2

The Fisher–Yates algorithm generates unbiased random permutations of a finite sequence. The running time is proportional to the number elements being shuffled.

I want to shuffle a few non-zero elements with a large number of zero elements.

Implementing the Fisher–Yates algorithm with a list would lead to the shuffling process taking too long and requiring too much storage. Most steps in the Fisher--Yates algorithm would simply switch the position of duplicate zero elements.

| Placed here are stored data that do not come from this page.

(** [while (InPath.Len() > 1 && InPath.EndsWith("/")) InPath.LeftChopInline(1)]:
    each turn shortens the string, which is the termination argument. *)
Equations? strip_trailing_slashes (InPath : string) : string
  by wf (Len InPath) lt :=
  strip_trailing_slashes InPath with Logic.inspect (strip_cond InPath) := {
    | exist _ true Hc => strip_trailing_slashes (LeftChop InPath 1);
    | exist _ false _ => InPath }.
Proof.
  apply andb_prop in Hc as [Hl _]. apply Nat.ltb_lt in Hl.
  enough (forall n s, (n < String.length s)%nat ->
            String.length (substring 0 n s) = n) as Hsub.
  { unfold LeftChop, Len in *. rewrite Hsub; lia. }
  clear. intros n s. revert n.
  induction s as [|c r IH]; intros [|m] Hm; simpl in *; try lia.
  rewrite IH; lia.
Qed.

Definition NormalizeHttpPath (InPath : string) : string :=
  let InPath := TrimStartAndEnd InPath in
  if IsEmpty InPath then "/"
  else
    let InPath := if negb (StartsWith InPath "/") then "/" ++ InPath else InPath in
    strip_trailing_slashes InPath.

(** [VerbsMatch]: both arguments are cast to [uint8] and tested with a
    bitwise and. *)
Definition to_uint8 (z : Z) : Z := z mod 256.

Definition VerbsMatch (AllowedVerbs RequestVerb : Z) : bool :=
  let AllowedMask := to_uint8 AllowedVerbs in
  let RequestMask := to_uint8 RequestVerb in
  negb (Z.eqb (Z.land AllowedMask RequestMask) 0).

(** ** The normaliser as the specification words it

    Trim; the empty string becomes the root; a missing leading slash is
    prepended; trailing slashes go, one at a time, until one character is
    left or the string no longer ends with a slash.  The last step is
    written by recursion on the characters instead of a loop. *)

Fixpoint drop_trailing_slashes (s : string) : string :=
  match s with
  | EmptyString => EmptyString
  | String c r =>
      match drop_trailing_slashes r with
      | EmptyString => if Ascii.eqb c "/" then EmptyString else String c EmptyString
      | r' => String c r'
      end
  end.

Definition strip_spec (s : string) : string :=
  match s with
  | EmptyString => EmptyString
  | String c r => String c (drop_trailing_slashes r)
  end.

Definition normalize_spec (raw : string) : string :=
  match TrimStartAndEnd raw with
  | EmptyString => "/"
  | String c r as t =>
      if Ascii.eqb c "/" then strip_spec t else strip_spec (String "/" t)
  end.
(** The [productId] filter of [listSerials], as one predicate. *)
Definition product_filter (productId : option string) (v : index_entry) : bool :=
  match productId with
  | Some p => String.eqb p "" || String.eqb (ie_productId v) p
  | None => true
  end.

(* ================================================================= *)
(** ** Concrete inputs *)

(** A server that rejects every tool call. *)
Definition failing_server : string -> json -> tool_result :=
  fun _ _ => mk_tool_result true [mk_content "text" (Some "Entity not found")].

(** A server that accepts every tool call with the JSON text ["{}"]. *)
Definition ok_server : string -> json -> tool_result :=
  fun _ _ => mk_tool_result false [mk_content "text" (Some "{}")].

Definition parse_obj : string -> option json :=
  fun t => if String.eqb t "{}" then Some (JObj []) else None.

Definition name_key : string -> list (string * option json) -> string := fun n _ => n.

(** A fresh client: caching on, empty store, clock at [t]. *)
Definition fresh_client (t : Z) : client_state :=
  mk_client false (mk_store ∅ true 0 0) t [].

Definition plain_order : sales_order :=
  mk_order "so" "SO-1" "2024-01-01" "Fulfilled" None [] [] [].

Definition last_order : sales_order :=
  mk_order "so80" "SO-80" "2024-03-01" "Fulfilled" None
    [mk_line "prod" (Some ["sn-last"%string])] [] [].

(** A store holding 80 fulfilled orders: one short page. *)
Definition eighty_orders : string -> nat -> nat -> list sales_order :=
  fun _ _ skip => match skip with
                  | O => repeat plain_order 79 ++ [last_order]
                  | S _ => []
                  end.

(* ================================================================= *)
(** * Theorems *)

(** ** Write operations purge only after the remote write *)

(** C3: every write operation calls the remote first; when the remote write
    fails the error propagates and the cache store is left as it was (only
    the call log grows); when it succeeds the result is returned and the
    store is purged with the write's prefixes. *)
Theorem write_purges_only_on_success server json_parse (w : write_op) (data : json)
    (c : client_state) :
  run_write server json_parse w data c =
  match callTool_response json_parse (server (write_tool w) data) with
  | Ok v => (Ok v, set_store (purge (write_patterns w data) (store c))
                     (log_call (write_tool w) data c))
  | Err e => (Err e, log_call (write_tool w) data c)
  end.
Proof.
  destruct w; cbn [run_write write_tool write_patterns];
  unfold createStockAdjustment, createStockTransfer, createStockCount, upsertProduct,
    upsertVendor, upsertPurchaseOrder, receivePurchaseOrder, unreceivePurchaseOrder,
    bind at 1, callTool;
  destruct (callTool_response json_parse _) as [v|e]; try reflexivity;
  try (destruct (js_truthy (get_field "dryRun" data)); cbn [negb]);
  unfold bind, invalidatePattern, modify, ret, purge, invalidate_prefix,
    set_store, set_entries, log_call; cbn; reflexivity.
Qed.

(** C9: [unreceivePurchaseOrder] with a truthy [dryRun] (e.g. [true])
    leaves the cache store unchanged; with [dryRun] absent or false a
    successful call applies [purchase_orders], [purchase_order:] and
    [stock], in that order. *)
Theorem unreceive_dryRun_frame server json_parse (data : json) (c : client_state) :
  unreceivePurchaseOrder server json_parse data c =
  match callTool_response json_parse (server "unreceive_purchase_order" data) with
  | Ok v =>
      (Ok v, set_store
               (if js_truthy (get_field "dryRun" data) then store c
                else invalidate_prefix "stock"
                       (invalidate_prefix "purchase_order:"
                          (invalidate_prefix "purchase_orders" (store c))))
               (log_call "unreceive_purchase_order" data c))
  | Err e => (Err e, log_call "unreceive_purchase_order" data c)
  end.
Proof.
  unfold unreceivePurchaseOrder, bind at 1, callTool.
  destruct (callTool_response json_parse _) as [v|e]; [|reflexivity].
  destruct (js_truthy (get_field "dryRun" data)); cbn [negb];
  unfold bind, invalidatePattern, modify, ret, set_store, log_call; cbn; reflexivity.
Qed.

(** C7: [getStockLevels] without a product id (or with the empty, falsy,
    one) throws before anything: the client state (cache entries, stats,
    switch, call log) is returned unchanged; with a non-empty id it is the
    cached fetch of [get_inventory_summary]. *)
Theorem getStockLevels_fail_fast server json_parse createCacheKey
    (productId : option string) (c : client_state) :
  getStockLevels server json_parse createCacheKey productId c =
  match productId with
  | Some p =>
      if String.eqb p "" then
        (Err (JsError "productId is required for get_inventory_summary. Use list-products first to get product IDs."), c)
      else
        getOrFetch (createCacheKey "stock" [("productId", Some (JStr p))])
          (callTool server json_parse "get_inventory_summary" (JObj [("productId", JStr p)]))
          FIVE_MINUTES (cacheDisabled c) c
  | None =>
      (Err (JsError "productId is required for get_inventory_summary. Use list-products first to get product IDs."), c)
  end.
Proof.
  destruct productId as [p|]; [|reflexivity].
  unfold getStockLevels. destruct (String.eqb p ""); reflexivity.
Qed.

(** ** [callTool] result normalisation *)

(** C8 (counterexample): an error result without text content throws
    ["Tool call failed"], a message the remote did not supply; a non-error
    result whose text item is empty returns the content array, not the raw
    text. *)
Lemma callTool_message_not_remote :
  callTool_response (fun _ => None) (mk_tool_result true []) =
    Err (JsError "Tool call failed") /\
  callTool_response (fun _ => None) (mk_tool_result false [mk_content "text" (Some "")]) =
    Ok (JArr [JObj [("type", JStr "text"); ("text", JStr "")]]).
Proof. split; reflexivity. Qed.

(** C8 (amended): [callTool] throws exactly when the result is flagged as
    an error, with the first text item's text as message when it is
    non-empty and ["Tool call failed"] otherwise; a non-error result never
    throws: with a non-empty first text item it is the parsed JSON when
    parsing succeeds and the raw text otherwise, else the content array. *)
Theorem callTool_error_iff_flagged (json_parse : string -> option json) (r : tool_result) :
  match callTool_response json_parse r with
  | Err (JsError m) =>
      isError r = true /\
      m = match truthy_text (find_text (content r)) with
          | Some t => t
          | None => "Tool call failed"%string
          end
  | Ok v =>
      isError r = false /\
      v = match truthy_text (find_text (content r)) with
          | Some t => match json_parse t with Some j => j | None => JStr t end
          | None => content_json (content r)
          end
  end.
Proof.
  unfold callTool_response. destruct (isError r).
  - split; reflexivity.
  - destruct (truthy_text (find_text (content r))) as [t|].
    + destruct (json_parse t); split; reflexivity.
    + split; reflexivity.
Qed.

(** ** Read-modify-write flows and the cache switch *)

(** C6 (code bug): in ["update-product"], ["add-po-item"] and
    ["update-purchase-order"], when the fresh fetch fails the error
    propagates before [enableCache] runs, so the client is left with
    [cacheDisabled = true] and the cache switched off. *)
Theorem rmw_flows_leave_cache_disabled server json_parse createCacheKey to_upsert_item
    (id poId productId : string) (name sku description remarks orderDate expectedDate
     currency : option string) (cost price unitCost : option json) (quantity : Z)
    (c : client_state) (e1 e2 : js_error) :
  callTool_response json_parse (server "get_product" (JObj [("productId", JStr id)])) = Err e1 ->
  callTool_response json_parse
    (server "get_purchase_order"
       (JObj [("purchaseOrderId", JStr poId); ("include", JArr [JStr "lines"])])) = Err e2 ->
  (let '(r, c') := update_product server json_parse createCacheKey id name sku description
                     cost price c in
   r = Err e1 /\ cacheDisabled c' = true /\ enabled (store c') = false) /\
  (let '(r, c') := add_po_item server json_parse createCacheKey poId productId quantity
                     unitCost c in
   r = Err e2 /\ cacheDisabled c' = true /\ enabled (store c') = false) /\
  (let '(r, c') := update_purchase_order server json_parse createCacheKey to_upsert_item
                     poId remarks orderDate expectedDate currency c in
   r = Err e2 /\ cacheDisabled c' = true /\ enabled (store c') = false).
Proof.
  intros H1 H2.
  unfold update_product, add_po_item, update_purchase_order, getProduct,
    getPurchaseOrder_lines, disableCache, enableCache, bind, modify, gets,
    getOrFetch, callTool, set_enabled; cbn.
  rewrite H1, H2. cbn. repeat split.
Qed.

Lemma rmw_flows_leave_cache_disabled_witness :
  let c := fresh_client 0 in
  (let '(r, c') := update_product failing_server parse_obj name_key "p1" None None None
                     None None c in
   r = Err (JsError "Entity not found") /\ cacheDisabled c' = true /\
   enabled (store c') = false).
Proof.
  cbv zeta.
  apply (rmw_flows_leave_cache_disabled failing_server parse_obj name_key (fun j => j)
           "p1" "po1" "prod" None None None None None None None None None None 1
           (fresh_client 0) (JsError "Entity not found") (JsError "Entity not found"));
    reflexivity.
Defined.

(** ** Pagination of [buildSerialIndex] *)

(** C2 (code bug): with [limit = 50] and a status holding 80 orders (one
    short first page), the short-page [break] runs before the cap check:
    all 80 orders are indexed, the 80th order's serial included. *)
Theorem buildSerialIndex_cap_overshoot :
  option_map (@length sales_order) (buildSerialIndex_orders eighty_orders 3 None (Some 50))
    = Some 80 /\
  option_map (fun idx => idx !! "SN-LAST"%string)
    (buildSerialIndex eighty_orders 3 None (Some 50)) =
    Some (Some (mk_entry "SN-LAST" "so80" "SO-80" "2024-03-01" "prod" None)).
Proof. split; vm_compute; reflexivity. Qed.

(** ** TTL of [getOrFetch] *)

(** C4: with the switch on and no bypass, once a call of
    [getOrFetch key p1 T] misses (no entry, or a stale one) and its
    producer [p1], whatever it does, returns [v] and leaves the switch on,
    the value [v] is stored; a second call on [key] with any producer [p2]
    at any time [t] with [now <= t < now + T] returns [v] and counts a hit
    without running [p2]; from [now + T] on the entry is stale: it is
    evicted, a miss is counted and [p2] runs, its value being stored. *)
Theorem getOrFetch_ttl (key : string) (T T' : Z) (p1 p2 : M json) (c c1 : client_state)
    (v : json) :
  enabled (store c) = true -> (0 < T)%Z ->
  match entries (store c) !! key with
  | Some e => (ce_expiresAt e <= now c)%Z
  | None => True
  end ->
  p1 (set_store (count_miss (match entries (store c) !! key with
                             | Some _ => set_entries (delete key (entries (store c))) (store c)
                             | None => store c
                             end)) c) = (Ok v, c1) ->
  enabled (store c1) = true ->
  let '(r1, c1') := getOrFetch key p1 T false c in
  r1 = Ok v /\
  (forall t, (now c <= t < now c + T)%Z ->
     getOrFetch key p2 T' false (set_now t c1') =
     (Ok v, set_store (count_hit (store c1')) (set_now t c1'))) /\
  (forall t, (now c + T <= t)%Z ->
     getOrFetch key p2 T' false (set_now t c1') =
     match p2 (set_store (count_miss (set_entries (delete key (entries (store c1')))
                                                 (store c1'))) (set_now t c1')) with
     | (Ok v', c') =>
         (Ok v', set_store (set_entries (<[key := mk_cache_entry v' (t + T')%Z]>
                                           (entries (store c'))) (store c')) c')
     | (Err e, c') => (Err e, c')
     end).
Proof.
  intros Hen HT Hmiss Hp Hen1.
  assert (Hfirst : getOrFetch key p1 T false c =
    (Ok v, set_store (set_entries (<[key := mk_cache_entry v (now c + T)]>
                                     (entries (store c1))) (store c1)) c1)).
  { unfold getOrFetch. rewrite Hen. cbn [andb negb]. revert Hmiss Hp.
    destruct (entries (store c) !! key) as [e|]; intros Hmiss Hp.
    - assert (Hlt : Z.ltb (now c) (ce_expiresAt e) = false) by (apply Z.ltb_ge; lia).
      rewrite Hlt. rewrite Hp. reflexivity.
    - rewrite Hp. reflexivity. }
  rewrite Hfirst. split; [reflexivity|]. split.
  - intros t Ht. unfold getOrFetch. cbn. rewrite Hen1. cbn.
    rewrite lookup_insert_eq. cbn.
    assert (Hlt : Z.ltb t (now c + T) = true) by (apply Z.ltb_lt; lia).
    rewrite Hlt. reflexivity.
  - intros t Ht. unfold getOrFetch at 1. cbn. rewrite Hen1. cbn.
    rewrite lookup_insert_eq. cbn.
    assert (Hlt : Z.ltb t (now c + T) = false) by (apply Z.ltb_ge; lia).
    rewrite Hlt. reflexivity.
Qed.

Lemma getOrFetch_ttl_witness :
  let '(r1, c1) := getOrFetch "p1" (callTool ok_server parse_obj "get_product" JNull)
                     300 false (fresh_client 0) in
  r1 = Ok (JObj []) /\
  (forall t, (0 <= t < 0 + 300)%Z ->
     getOrFetch "p1" (callTool failing_server parse_obj "get_product" JNull) 300 false
       (set_now t c1) = (Ok (JObj []), set_store (count_hit (store c1)) (set_now t c1))) /\
  (forall t, (0 + 300 <= t)%Z ->
     getOrFetch "p1" (callTool failing_server parse_obj "get_product" JNull) 300 false
       (set_now t c1) =
     match callTool failing_server parse_obj "get_product" JNull
             (set_store (count_miss (set_entries (delete "p1"%string (entries (store c1)))
                                                (store c1))) (set_now t c1)) with
     | (Ok v', c') =>
         (Ok v', set_store (set_entries (<[("p1"%string) := mk_cache_entry v' (t + 300)%Z]>
                                           (entries (store c'))) (store c')) c')
     | (Err e, c') => (Err e, c')
     end).
Proof.
  apply (getOrFetch_ttl "p1" 300 300 (callTool ok_server parse_obj "get_product" JNull)
           (callTool failing_server parse_obj "get_product" JNull) (fresh_client 0)
           (log_call "get_product" JNull (set_store (count_miss (store (fresh_client 0)))
                                           (fresh_client 0)))
           (JObj []));
    [reflexivity | lia | exact I | reflexivity | reflexivity].
Defined.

Does there exists a random shuffle (or alternative) algorithm that:

  1. Leads to unbiased permutations
  2. Does not require the shuffling and storing of all duplicate elements
  • There are approximately 1e4 to 1e6 zero elements per non-zero element. – Lodin Ellingsen Oct 26 '21 at 12:06
  • 2
    With that kind of distribution you could distribute the non-zero values at random indexes. In the rare case of collision, just retry. – trincot Oct 26 '21 at 12:09
  • @trincot A better estimate of the number of non-zero elements is perhaps 1e2 to 1e6. I have more than enough non-zero elements that collision are an issue. In fact, your suggestion of removing samples with collisions is the algorithm I am trying to find an alternative to. As the [birthday problem](https://en.wikipedia.org/wiki/Birthday_problem) illustrates, collision become almost inevitable for systems with large number of elements (even if the probability of a single collision remains small). – Lodin Ellingsen Oct 26 '21 at 12:21
  • What is the array size? – trincot Oct 26 '21 at 12:35
  • Currently the array size is 1e4 to 1e8, but I would prefer to not to use an array of this size. – Lodin Ellingsen Oct 26 '21 at 14:37

1 Answers1

2

Since a Fisher-Yates shuffle produces a random permutation, its inverse is also a random permutation:

  1. For i=1 to n-1:
    1. choose a random number j in [0,i]
    2. swap elements i and j

In this algorithm, though, if you have m non-zero elements, and you start with all of them at the end, then the first n-m iterations are guaranteed to be swapping zeros, so you can just skip those.

Use a hash map instead of an array if you want to avoid storing all the zero elements.

Matt Timmermans
  • 53,709
  • 3
  • 46
  • 87